The good news for small business owners is that the new scheme Job Support Scheme, which comes into force from 1 November, has been made more generous.
The biggest shift is that, while the Job Retention Scheme enabled employers to pay staff for whom they did not have work – furloughed employees – its replacement will, in ordinary circumstances, only support employees working at least some of the time. But importantly, when the Job Support Scheme was announced in September, the government said employees would have to work at least 33% of their usual hours; now this will come down to just 20%, the equivalent of one day a week for a full-time employee. Employers will pay staff as normal for the time they ask them to work, with staff then eligible for two-thirds of their normal wages for hours they are told to stay away.
Previously, the government had said the cost of this top-up would be shared equally between the Job Support Scheme and the employer – with each paying 33% of staff wages for these unworked hours.
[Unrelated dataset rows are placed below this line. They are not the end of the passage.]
(** The item at place [j] of the list belongs to a live slot [i]; emptying
    that slot removes exactly this item from the list. *)
Lemma live_items_delete_from (h : nat -> nat) slots (j : nat) (it : Item) :
  omap (fun item => item)
    (imap (fun j s =>
             match s with
             | Entry t => Some (mkItem (Idx (Z.of_nat (h j))) (title t))
             | EmptySlot => None
             end) slots) !! j = Some it ->
  exists (i : nat) (t : Template),
    it = mkItem (Idx (Z.of_nat (h i))) (title t) /\
    slots !! i = Some (Entry t) /\
    delete j
      (omap (fun item => item)
         (imap (fun j s =>
                  match s with
                  | Entry t => Some (mkItem (Idx (Z.of_nat (h j))) (title t))
                  | EmptySlot => None
                  end) slots)) =
    omap (fun item => item)
      (imap (fun j s =>
               match s with
               | Entry t => Some (mkItem (Idx (Z.of_nat (h j))) (title t))
               | EmptySlot => None
               end) (<[i := EmptySlot]> slots)).
Proof.
  revert h j. induction slots as [|s slots IH]; intros h j Hj; [discriminate Hj|].
  destruct s as [t|].
  - cbn in Hj. destruct j as [|j].
    + cbn in Hj. injection Hj as <-. exists 0%nat, t. repeat split; reflexivity.
    + cbn in Hj. destruct (IH (h ∘ S) j Hj) as (i & t' & -> & Hi & Hdel).
      exists (S i), t'. split; [reflexivity|]. split; [exact Hi|].
      cbn. f_equal. exact Hdel.
  - cbn in Hj. destruct (IH (h ∘ S) j Hj) as (i & t' & -> & Hi & Hdel).
    exists (S i), t'. split; [reflexivity|]. split; [exact Hi|].
    cbn. exact Hdel.
Qed.

Lemma live_items_delete slots (j : nat) (it : Item) :
  live_items slots !! j = Some it ->
  exists (i : nat) (t : Template),
    it = mkItem (Idx (Z.of_nat i)) (title t) /\
    slots !! i = Some (Entry t) /\
    delete j (live_items slots) = live_items (<[i := EmptySlot]> slots).
Proof. apply (live_items_delete_from (fun j => j)). Qed.

(** X7.  A click on a dropdown item that leaves more items than the capacity:
    the item is removed from the list, its slot is emptied in place, so that
    the other slots keep their indices and the other items their
    identifiers, the pane is shown again and the mode stays. *)
Theorem restore_in_dropdown_keeps_indices
    (slots : list Slot) (st : State) (j : nat) (it : Item) :
  dropdown_state slots st ->
  live_items slots !! j = Some it ->
  le_num (Z.of_nat (length (live_items slots)) - 1) (numItems st) = false ->
  exists (i : nat) (t : Template) (element : Pane) (st' : State),
    it = mkItem (Idx (Z.of_nat i)) (title t) /\
    slots !! i = Some (Entry t) /\
    panes st !! t_id t = Some element /\
    maximize (InList 1 j) st = Some st' /\
    dropdown_state (<[i := EmptySlot]> slots) st' /\
    length (minStorage st') = length slots /\
    live_items (<[i := EmptySlot]> slots) = delete j (live_items slots) /\
    panes st' = <[t_id t := show element]> (panes st).
Proof.
  intros (Hd & Hms & Hz & Hreg) Hj Hle.
  destruct (live_items_delete slots j it Hj) as (i & t & -> & Hi & Hdel).
  assert (Hel : is_Some (panes st !! t_id t)).
  { unfold registered in Hreg. rewrite Forall_forall in Hreg. apply Hreg.
    apply templates_elem_of. eapply list_elem_of_lookup_2. exact Hi. }
  destruct Hel as [element Hel].
  exists i, t, element.
  assert (Hlen : Z.of_nat (length (delete j (live_items slots))) =
                 Z.of_nat (length (live_items slots)) - 1).
  { rewrite length_delete by (eexists; exact Hj).
    apply lookup_lt_Some in Hj. lia. }
  unfold maximize. rewrite Hz. cbn [item_at remove_at lookup list_lookup].
  rewrite Hj. cbn. rewrite index_of_nat, Hms, Hi. cbn. rewrite Hel. cbn.
  rewrite Hd. rewrite decide_False by discriminate.
  rewrite decide_True by reflexivity. cbn.
  rewrite Hlen, Hle. cbn. rewrite Hd, Nat2Z.id.
  eexists. split; [reflexivity|]. split; [first [exact Hi|reflexivity]|].
  split; [first [exact Hel|reflexivity]|].
  split; [reflexivity|].
  split; [|split; [cbn; apply length_insert|split; [symmetry; exact Hdel|reflexivity]]].
  split; [exact Hd|]. split; [reflexivity|].
  split; [cbn; rewrite Hdel; reflexivity|].
  eapply registered_panes; [|apply registered_insert_empty; exact Hreg].
  intros x Hx. cbn. rewrite lookup_insert. case_decide; [eexists; reflexivity|exact Hx].
Qed.

Lemma restore_in_dropdown_keeps_indices_example :
  let plain := fun i =>
    mkPane i false
      (mkStyle 20 10 0 (Px 300) (Px 200) 0 0 DisplayNone)
      (mkStyle 0 0 0 Auto Auto 0 0 DisplayInitial) in
  let a := mkTemplate "a" "A" in
  let b := mkTemplate "b" "B" in
  let c := mkTemplate "c" "C" in
  let slots := [Entry a; Entry b; Entry c] in
  let st :=
    mkState slots 2 (Some 100) true (Num 1)
      [DropdownBtn (Name "dropdownBtn");
       DropdownList (Name "dropdownList")
         [mkItem (Idx 0) "A"; mkItem (Idx 1) "B"; mkItem (Idx 2) "C"]]
      (<["a" := plain "a"]> (<["b" := plain "b"]> (<["c" := plain "c"]> ∅))) in
  dropdown_state slots st /\
  exists st',
    maximize (InList 1 1) st = Some st' /\
    minStorage st' = [Entry a; EmptySlot; Entry c] /\
    minimizeZone st' =
      [DropdownBtn (Name "dropdownBtn");
       DropdownList (Name "dropdownList") [mkItem (Idx 0) "A"; mkItem (Idx 2) "C"]].
Proof.
  cbv zeta.
  match goal with
  | |- dropdown_state ?slots ?st /\ _ =>
    assert (Hs : dropdown_state slots st);
    [|split; [exact Hs|];
      destruct (restore_in_dropdown_keeps_indices slots st 1%nat
                  (mkItem (Idx 1) "B") Hs eq_refl eq_refl)
        as (i & t & element & st' & Hit & _ & _ & Hm & (_ & Hms & Hz & _) & _)]
  end.
  { split; [reflexivity|]. split; [reflexivity|]. split; [reflexivity|].
    repeat constructor; eexists; reflexivity. }
  assert (Ei : i = 1%nat) by (injection Hit as Hi' _; lia).
  subst i. exists st'. split; [exact Hm|]. split; [exact Hms|exact Hz].
Defined.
But under the changes announced last week, the employer’s contribution has been reduced to 5%, with the state picking up the rest of the tab.
Reducing employers’ costs
The Resolution Foundation think tank says the changes to the scheme will be a big help to many employers. It calculates that for a firm intending to keep a worker previously furloughed, the average cost of employing them for half their normal hours has fallen by 85%. Under the first incarnation of the scheme, the employer’s costs would have been £233 per month. The figure is now £35.
Hopefully, this will enable more small businesses to keep staff on, even if their trade has yet to return to the levels seen before the pandemic. The scheme does require employers to fund at least some salary costs – unlike in the first few months of furloughing – and to have at least some work for staff to do. This means it won’t protect as many jobs as the Job Retention Scheme.
Ministers also point out that further help for companies retaining furloughed workers is on the way. All employers will be able to claim a £1,000 bonus for every furloughed staff member still on their books at the end of January. This will go some way towards addressing one criticism of the Job Support Scheme, where in certain circumstances it could be cheaper for employers to keep fewer members of staff working longer hours.
Finally, it’s important to note that the new Job Support Scheme thresholds for hours worked and employers’ contributions are only minimums, with firms free to ask staff to work more than 20% of their hours and to top up their wages.
This will be crucial for staff. An employee working 20% of their usual hours and getting no additional top-up above the employer’s minimum contribution to their wages will be 27% short of the income they should be earning in ordinary times. Under the original Job Support Scheme proposal, this figure would have been no higher than 22%, and it was just 20% under furloughing.